CARBOXYACYL DERIVATIVES OF CARDIOLIPIN AS 4-TAILED HYDROPHOBIC ANCHORS FOR THE COVALENT COUPLING OF HYDROPHILIC PROTEINS TO LIPOSOMES

Two carboxyacyl derivatives of cardiolipin, O-succinyl- and O-glutarylcardiolipin, were synthesized with the aim of using them as artificial membrane anchors for the immobilization of hydrophilic proteins to liposomes. Four adjacent fatty acid residues can be introduced into a protein with only one single amino group being blocked, by reacting the cardiolipin derivatives with the protein amino groups after carbodiimide activation.

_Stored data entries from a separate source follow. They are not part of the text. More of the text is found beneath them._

(* ===== verification/Dataset.v ===== *)
(** * The labelled dataset (appliance/vision/src/cs71vision/dataset.py)

    [DatasetStore] over one SQLite connection: the tables of its migrations with
    their keys, uniqueness and references, and every reading and writing method.
    Timestamps are stored as text and compared as text. The columns that hold
    JSON (class lists and accuracies) are kept as the values they encode. *)
From Stdlib Require Import SpecFloat.
From S2P Require Import Prelude PyString IsoTime Operations VisionErrors Sqlite.

(** ** Rows *)

Record example_row := mkExample {
  x_operation_id : string;
  x_slot : Z;
  x_frame_png : string;
  x_frame_captured_at : string;
  x_operation_created_at : string;
  x_recorded_at : string;
}.

(** What [train_candidate] hands over. *)
Record TrainedCandidate := mkTrainedCandidate {
  model_blob : string;
  included_classes : list Z;
  excluded_classes : list Z;
  accuracy_by_class : list (Z * spec_float);
  minimum_examples_per_class : Z;
  training_example_count : Z;
  holdout_example_count : Z;
}.

Record model_row := mkModel { v_version : Z; v_trained_at : string; v_candidate : TrainedCandidate }.
Record activation_row := mkActivation { a_activation_id : Z; a_version : Z; a_activated_at : string }.

Record SuggestionRecord := mkSuggestion {
  suggestion_id : Z;
  model_version : Z;
  suggested_slot : Z;
  sr_confidence : spec_float;
  sr_primer_present : option bool;
  frame_captured_at : string;
  suggested_at : string;
}.
Record outcome_row := mkOutcome {
  o_outcome_id : Z; o_suggestion_id : Z; o_operation_id : string; o_actual_slot : Z; o_correct : Z; o_recorded_at : string }.
Record AutonomousAttempt := mkAttempt {
  attempt_id : Z; at_suggestion_id : Z; at_operation_id : string; at_slot : Z; attempted_at : string }.
Record review_row := mkReview { r_review_id : Z; r_attempt_id : Z; r_correct : Z; r_reviewed_at : string }.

Alpha-chymotrypsin, used as a model protein, and modified with on average two molecules of O-succinylcardiolipin was incorporated into liposomes, which had been prepared by different methods, with very high yield. If incorporated in preformed liposomes, the carboxyacyl cardiolipin anchors were also efficient in binding proteins to liposomal surfaces. Up to 350-mu-g chymotrypsin/mu-mol lipid were coupled to small unilamellar vesicles, preserving reactivity of the enzyme towards specific macromolecular inhibitors. Human IgG could also be bound to anchor-containing liposomes with high protein to lipid coupling ratio as well as high coupling yield.